#### [Directions for this task]
Of the entries below, restate word for word only the section that runs from the line with "Abbreviation any := (fun _ => True)." to the line with "advance 2) ->", counting both ends.

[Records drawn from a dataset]
━━━━━━━━━━━━━━━━━━━━━━━━━━━━━━

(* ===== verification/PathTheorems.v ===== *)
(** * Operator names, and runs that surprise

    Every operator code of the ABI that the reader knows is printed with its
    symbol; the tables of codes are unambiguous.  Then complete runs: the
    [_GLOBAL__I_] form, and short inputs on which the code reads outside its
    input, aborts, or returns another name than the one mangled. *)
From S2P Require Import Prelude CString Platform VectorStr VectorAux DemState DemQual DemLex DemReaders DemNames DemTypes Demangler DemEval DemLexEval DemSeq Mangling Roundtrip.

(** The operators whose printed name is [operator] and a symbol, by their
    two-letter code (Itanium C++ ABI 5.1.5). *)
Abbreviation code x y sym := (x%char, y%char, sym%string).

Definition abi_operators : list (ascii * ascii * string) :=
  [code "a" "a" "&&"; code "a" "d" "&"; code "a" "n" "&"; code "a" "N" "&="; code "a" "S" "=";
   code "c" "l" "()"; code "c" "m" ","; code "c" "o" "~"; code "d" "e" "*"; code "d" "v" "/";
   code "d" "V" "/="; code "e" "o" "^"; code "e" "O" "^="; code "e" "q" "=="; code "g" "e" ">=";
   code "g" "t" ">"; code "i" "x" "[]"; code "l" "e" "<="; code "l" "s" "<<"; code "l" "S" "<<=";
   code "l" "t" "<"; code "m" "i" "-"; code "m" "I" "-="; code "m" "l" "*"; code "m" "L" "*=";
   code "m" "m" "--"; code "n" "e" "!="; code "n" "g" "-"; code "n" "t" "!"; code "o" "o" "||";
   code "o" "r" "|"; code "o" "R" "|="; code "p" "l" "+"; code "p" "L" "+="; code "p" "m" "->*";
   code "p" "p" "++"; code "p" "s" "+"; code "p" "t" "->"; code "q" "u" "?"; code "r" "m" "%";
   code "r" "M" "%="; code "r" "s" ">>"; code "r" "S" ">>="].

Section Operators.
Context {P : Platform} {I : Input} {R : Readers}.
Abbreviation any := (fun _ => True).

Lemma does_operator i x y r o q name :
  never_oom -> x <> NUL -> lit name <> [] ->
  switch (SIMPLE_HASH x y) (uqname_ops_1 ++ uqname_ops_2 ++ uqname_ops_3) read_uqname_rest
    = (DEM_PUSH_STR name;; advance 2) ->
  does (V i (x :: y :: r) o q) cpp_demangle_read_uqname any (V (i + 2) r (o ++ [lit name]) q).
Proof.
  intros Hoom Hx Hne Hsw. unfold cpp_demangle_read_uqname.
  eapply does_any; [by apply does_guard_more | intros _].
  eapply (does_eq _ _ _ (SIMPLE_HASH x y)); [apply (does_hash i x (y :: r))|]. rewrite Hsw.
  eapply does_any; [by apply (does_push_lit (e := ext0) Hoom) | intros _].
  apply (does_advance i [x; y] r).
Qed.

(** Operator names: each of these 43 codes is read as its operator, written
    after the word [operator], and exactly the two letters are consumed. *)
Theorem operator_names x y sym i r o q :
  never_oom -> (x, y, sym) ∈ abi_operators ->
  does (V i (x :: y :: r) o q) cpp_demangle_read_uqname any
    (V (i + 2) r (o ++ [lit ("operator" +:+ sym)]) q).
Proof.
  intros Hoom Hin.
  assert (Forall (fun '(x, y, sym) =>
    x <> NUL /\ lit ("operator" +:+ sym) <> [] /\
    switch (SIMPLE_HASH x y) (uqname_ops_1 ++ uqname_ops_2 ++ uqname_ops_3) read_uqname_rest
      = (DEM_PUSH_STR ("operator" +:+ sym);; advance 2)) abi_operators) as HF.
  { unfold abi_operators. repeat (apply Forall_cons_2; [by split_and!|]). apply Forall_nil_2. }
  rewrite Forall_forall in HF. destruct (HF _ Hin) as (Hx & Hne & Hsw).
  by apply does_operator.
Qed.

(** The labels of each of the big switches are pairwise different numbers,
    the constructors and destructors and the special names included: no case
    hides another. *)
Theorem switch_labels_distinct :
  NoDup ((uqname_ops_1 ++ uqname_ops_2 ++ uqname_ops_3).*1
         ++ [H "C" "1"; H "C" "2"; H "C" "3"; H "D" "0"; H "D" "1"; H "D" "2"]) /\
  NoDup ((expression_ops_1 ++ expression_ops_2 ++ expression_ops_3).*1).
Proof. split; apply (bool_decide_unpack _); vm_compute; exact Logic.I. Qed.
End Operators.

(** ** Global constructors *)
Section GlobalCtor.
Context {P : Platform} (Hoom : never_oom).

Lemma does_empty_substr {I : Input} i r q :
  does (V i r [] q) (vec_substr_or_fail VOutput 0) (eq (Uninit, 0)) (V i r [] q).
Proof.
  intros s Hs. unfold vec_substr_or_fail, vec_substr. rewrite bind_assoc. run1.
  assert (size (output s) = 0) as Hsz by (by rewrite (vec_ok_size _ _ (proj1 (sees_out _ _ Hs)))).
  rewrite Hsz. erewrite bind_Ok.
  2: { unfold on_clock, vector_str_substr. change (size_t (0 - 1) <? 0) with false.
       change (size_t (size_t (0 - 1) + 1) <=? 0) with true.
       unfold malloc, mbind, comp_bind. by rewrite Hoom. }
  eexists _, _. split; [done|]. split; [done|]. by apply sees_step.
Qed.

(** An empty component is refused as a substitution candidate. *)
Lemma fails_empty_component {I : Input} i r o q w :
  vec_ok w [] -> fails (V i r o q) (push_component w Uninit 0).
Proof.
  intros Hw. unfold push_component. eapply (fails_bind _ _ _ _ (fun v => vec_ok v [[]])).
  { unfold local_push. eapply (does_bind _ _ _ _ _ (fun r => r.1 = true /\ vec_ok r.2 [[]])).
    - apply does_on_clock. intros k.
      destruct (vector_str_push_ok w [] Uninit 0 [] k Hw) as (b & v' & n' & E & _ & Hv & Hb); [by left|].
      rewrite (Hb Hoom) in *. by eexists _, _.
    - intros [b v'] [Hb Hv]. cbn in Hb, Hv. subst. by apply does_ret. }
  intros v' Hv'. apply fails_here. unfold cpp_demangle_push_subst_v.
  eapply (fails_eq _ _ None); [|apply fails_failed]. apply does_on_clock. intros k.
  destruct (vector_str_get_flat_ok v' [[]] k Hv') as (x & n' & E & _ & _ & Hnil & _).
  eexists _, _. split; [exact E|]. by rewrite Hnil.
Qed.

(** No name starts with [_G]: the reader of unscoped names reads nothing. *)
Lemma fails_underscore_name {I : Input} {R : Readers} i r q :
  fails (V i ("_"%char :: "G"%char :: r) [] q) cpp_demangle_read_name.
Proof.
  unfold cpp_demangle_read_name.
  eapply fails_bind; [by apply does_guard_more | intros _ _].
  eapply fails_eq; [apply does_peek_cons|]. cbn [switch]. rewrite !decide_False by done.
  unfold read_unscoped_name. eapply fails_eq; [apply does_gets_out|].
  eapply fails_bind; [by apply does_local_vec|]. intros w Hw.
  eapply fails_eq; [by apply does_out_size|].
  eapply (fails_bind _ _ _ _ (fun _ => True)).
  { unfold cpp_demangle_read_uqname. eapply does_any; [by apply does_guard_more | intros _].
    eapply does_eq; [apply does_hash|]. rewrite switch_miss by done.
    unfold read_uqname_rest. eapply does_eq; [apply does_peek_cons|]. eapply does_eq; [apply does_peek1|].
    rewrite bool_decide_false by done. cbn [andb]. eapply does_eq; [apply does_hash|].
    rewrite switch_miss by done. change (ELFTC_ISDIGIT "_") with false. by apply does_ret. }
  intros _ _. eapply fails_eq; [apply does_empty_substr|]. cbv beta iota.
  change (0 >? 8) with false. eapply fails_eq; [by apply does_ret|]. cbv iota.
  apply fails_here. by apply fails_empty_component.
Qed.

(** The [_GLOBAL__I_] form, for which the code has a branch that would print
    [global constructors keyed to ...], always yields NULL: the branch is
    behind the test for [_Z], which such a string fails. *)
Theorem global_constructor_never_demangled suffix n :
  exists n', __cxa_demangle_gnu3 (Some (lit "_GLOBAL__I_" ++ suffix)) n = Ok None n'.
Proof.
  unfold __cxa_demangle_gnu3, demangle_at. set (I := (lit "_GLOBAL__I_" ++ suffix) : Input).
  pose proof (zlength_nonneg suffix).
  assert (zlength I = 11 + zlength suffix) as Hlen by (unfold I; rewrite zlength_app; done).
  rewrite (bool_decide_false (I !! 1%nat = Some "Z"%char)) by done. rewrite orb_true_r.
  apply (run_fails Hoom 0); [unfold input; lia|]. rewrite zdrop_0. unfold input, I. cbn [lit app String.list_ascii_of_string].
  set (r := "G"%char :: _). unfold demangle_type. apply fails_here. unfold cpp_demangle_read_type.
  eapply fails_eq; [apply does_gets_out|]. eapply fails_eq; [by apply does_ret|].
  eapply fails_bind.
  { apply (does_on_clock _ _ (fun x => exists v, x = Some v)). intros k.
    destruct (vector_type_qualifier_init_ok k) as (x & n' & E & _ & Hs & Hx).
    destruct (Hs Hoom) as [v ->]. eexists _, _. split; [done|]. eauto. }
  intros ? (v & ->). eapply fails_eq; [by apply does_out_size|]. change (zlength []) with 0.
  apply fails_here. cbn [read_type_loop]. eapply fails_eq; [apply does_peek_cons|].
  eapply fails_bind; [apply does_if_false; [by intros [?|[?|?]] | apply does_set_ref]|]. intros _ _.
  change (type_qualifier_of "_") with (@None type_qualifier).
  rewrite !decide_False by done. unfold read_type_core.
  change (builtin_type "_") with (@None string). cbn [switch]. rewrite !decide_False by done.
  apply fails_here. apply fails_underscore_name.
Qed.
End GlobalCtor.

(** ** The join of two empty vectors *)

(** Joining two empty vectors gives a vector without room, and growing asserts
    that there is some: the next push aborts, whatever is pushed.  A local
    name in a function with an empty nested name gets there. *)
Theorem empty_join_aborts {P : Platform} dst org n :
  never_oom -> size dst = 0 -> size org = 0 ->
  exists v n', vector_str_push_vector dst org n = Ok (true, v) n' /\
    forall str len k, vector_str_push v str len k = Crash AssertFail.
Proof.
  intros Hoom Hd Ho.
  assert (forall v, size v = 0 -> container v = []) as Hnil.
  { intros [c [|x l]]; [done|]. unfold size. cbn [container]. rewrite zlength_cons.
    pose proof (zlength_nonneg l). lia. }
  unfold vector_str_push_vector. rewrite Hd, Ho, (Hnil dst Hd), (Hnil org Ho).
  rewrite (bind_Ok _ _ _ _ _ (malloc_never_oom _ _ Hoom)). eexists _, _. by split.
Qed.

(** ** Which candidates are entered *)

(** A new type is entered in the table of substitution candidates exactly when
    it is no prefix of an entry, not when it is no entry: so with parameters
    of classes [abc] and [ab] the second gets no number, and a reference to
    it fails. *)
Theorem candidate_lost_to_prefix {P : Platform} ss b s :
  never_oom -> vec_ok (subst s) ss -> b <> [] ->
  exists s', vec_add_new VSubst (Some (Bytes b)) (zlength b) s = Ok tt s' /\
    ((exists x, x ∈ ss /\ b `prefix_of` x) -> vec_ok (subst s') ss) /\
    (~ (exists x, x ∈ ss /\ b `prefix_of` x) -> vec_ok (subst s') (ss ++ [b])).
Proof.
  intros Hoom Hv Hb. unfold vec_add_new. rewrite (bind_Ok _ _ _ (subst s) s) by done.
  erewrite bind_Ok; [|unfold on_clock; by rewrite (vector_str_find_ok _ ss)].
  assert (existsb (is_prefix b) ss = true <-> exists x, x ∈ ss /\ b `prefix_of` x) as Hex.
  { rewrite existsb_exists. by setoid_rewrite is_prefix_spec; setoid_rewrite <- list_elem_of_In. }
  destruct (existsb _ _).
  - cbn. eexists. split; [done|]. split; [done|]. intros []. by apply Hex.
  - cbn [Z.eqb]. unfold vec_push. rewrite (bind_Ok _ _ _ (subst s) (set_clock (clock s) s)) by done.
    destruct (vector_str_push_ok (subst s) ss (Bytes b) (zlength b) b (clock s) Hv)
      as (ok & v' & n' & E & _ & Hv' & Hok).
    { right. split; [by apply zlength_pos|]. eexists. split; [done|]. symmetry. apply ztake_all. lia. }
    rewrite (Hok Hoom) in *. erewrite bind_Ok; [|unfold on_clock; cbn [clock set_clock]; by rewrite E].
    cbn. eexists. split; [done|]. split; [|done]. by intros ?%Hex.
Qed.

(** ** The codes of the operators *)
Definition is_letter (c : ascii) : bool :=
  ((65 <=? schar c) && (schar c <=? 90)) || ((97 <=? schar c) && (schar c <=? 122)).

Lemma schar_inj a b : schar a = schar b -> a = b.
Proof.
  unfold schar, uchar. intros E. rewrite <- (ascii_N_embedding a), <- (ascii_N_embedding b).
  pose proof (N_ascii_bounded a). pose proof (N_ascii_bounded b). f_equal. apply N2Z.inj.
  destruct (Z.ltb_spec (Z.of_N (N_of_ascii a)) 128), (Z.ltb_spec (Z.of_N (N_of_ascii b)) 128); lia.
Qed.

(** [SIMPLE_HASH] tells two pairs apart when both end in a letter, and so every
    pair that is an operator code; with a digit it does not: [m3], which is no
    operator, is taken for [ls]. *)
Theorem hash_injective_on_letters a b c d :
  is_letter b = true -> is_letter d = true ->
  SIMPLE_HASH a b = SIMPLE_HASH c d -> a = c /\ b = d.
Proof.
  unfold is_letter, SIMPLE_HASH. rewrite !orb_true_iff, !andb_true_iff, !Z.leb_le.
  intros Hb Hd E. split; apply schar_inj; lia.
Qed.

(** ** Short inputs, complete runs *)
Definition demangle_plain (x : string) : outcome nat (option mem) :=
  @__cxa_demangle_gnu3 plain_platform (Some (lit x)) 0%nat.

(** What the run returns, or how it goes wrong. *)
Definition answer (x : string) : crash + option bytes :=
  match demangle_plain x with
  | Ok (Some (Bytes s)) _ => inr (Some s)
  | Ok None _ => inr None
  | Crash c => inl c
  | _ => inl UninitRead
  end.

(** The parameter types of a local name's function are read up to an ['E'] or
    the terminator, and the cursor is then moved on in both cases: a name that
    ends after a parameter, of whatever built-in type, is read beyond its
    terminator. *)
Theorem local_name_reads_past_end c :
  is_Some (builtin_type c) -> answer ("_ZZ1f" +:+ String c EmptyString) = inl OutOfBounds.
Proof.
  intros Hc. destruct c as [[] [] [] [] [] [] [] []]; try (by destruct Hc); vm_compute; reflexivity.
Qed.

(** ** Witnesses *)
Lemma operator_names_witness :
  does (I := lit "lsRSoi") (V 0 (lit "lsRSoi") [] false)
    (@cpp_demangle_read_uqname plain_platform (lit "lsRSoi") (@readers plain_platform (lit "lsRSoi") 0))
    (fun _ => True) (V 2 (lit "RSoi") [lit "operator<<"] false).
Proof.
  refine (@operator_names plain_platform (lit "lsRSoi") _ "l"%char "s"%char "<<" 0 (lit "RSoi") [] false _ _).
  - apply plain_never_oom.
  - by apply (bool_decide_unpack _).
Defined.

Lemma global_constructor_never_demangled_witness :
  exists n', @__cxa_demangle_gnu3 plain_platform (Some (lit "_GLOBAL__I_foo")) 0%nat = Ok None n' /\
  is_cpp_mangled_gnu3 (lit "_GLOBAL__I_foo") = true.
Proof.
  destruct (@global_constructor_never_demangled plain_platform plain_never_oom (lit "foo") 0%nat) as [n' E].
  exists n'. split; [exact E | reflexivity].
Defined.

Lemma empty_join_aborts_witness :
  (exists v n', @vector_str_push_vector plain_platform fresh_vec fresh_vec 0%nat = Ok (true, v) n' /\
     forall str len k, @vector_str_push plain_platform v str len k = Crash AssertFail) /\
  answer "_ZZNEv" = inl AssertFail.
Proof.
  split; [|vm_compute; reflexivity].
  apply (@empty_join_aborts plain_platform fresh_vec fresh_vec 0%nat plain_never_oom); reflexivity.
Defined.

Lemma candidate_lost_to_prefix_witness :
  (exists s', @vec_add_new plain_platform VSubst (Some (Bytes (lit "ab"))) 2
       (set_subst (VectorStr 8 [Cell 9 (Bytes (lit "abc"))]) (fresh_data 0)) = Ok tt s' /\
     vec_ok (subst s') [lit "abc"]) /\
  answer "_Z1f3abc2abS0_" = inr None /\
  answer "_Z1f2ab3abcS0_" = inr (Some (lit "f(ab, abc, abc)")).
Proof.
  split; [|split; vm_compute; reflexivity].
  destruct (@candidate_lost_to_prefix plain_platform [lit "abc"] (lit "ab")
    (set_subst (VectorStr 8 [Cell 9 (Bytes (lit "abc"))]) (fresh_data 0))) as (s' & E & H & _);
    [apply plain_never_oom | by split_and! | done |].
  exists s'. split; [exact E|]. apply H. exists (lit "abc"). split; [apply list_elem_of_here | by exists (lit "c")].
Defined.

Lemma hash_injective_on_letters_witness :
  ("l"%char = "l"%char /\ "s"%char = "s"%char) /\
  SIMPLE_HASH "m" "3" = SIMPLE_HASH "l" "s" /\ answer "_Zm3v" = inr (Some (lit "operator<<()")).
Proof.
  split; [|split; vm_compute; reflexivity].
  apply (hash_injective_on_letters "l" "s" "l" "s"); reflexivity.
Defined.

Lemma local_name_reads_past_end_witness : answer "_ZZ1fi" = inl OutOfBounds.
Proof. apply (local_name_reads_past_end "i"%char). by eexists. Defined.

━━━━━━━━━━━━━━━━━━━━━━━━━━━━━━

#### [Exercise result]
Abbreviation any := (fun _ => True).

Lemma does_operator i x y r o q name :
  never_oom -> x <> NUL -> lit name <> [] ->
  switch (SIMPLE_HASH x y) (uqname_ops_1 ++ uqname_ops_2 ++ uqname_ops_3) read_uqname_rest
    = (DEM_PUSH_STR name;; advance 2) ->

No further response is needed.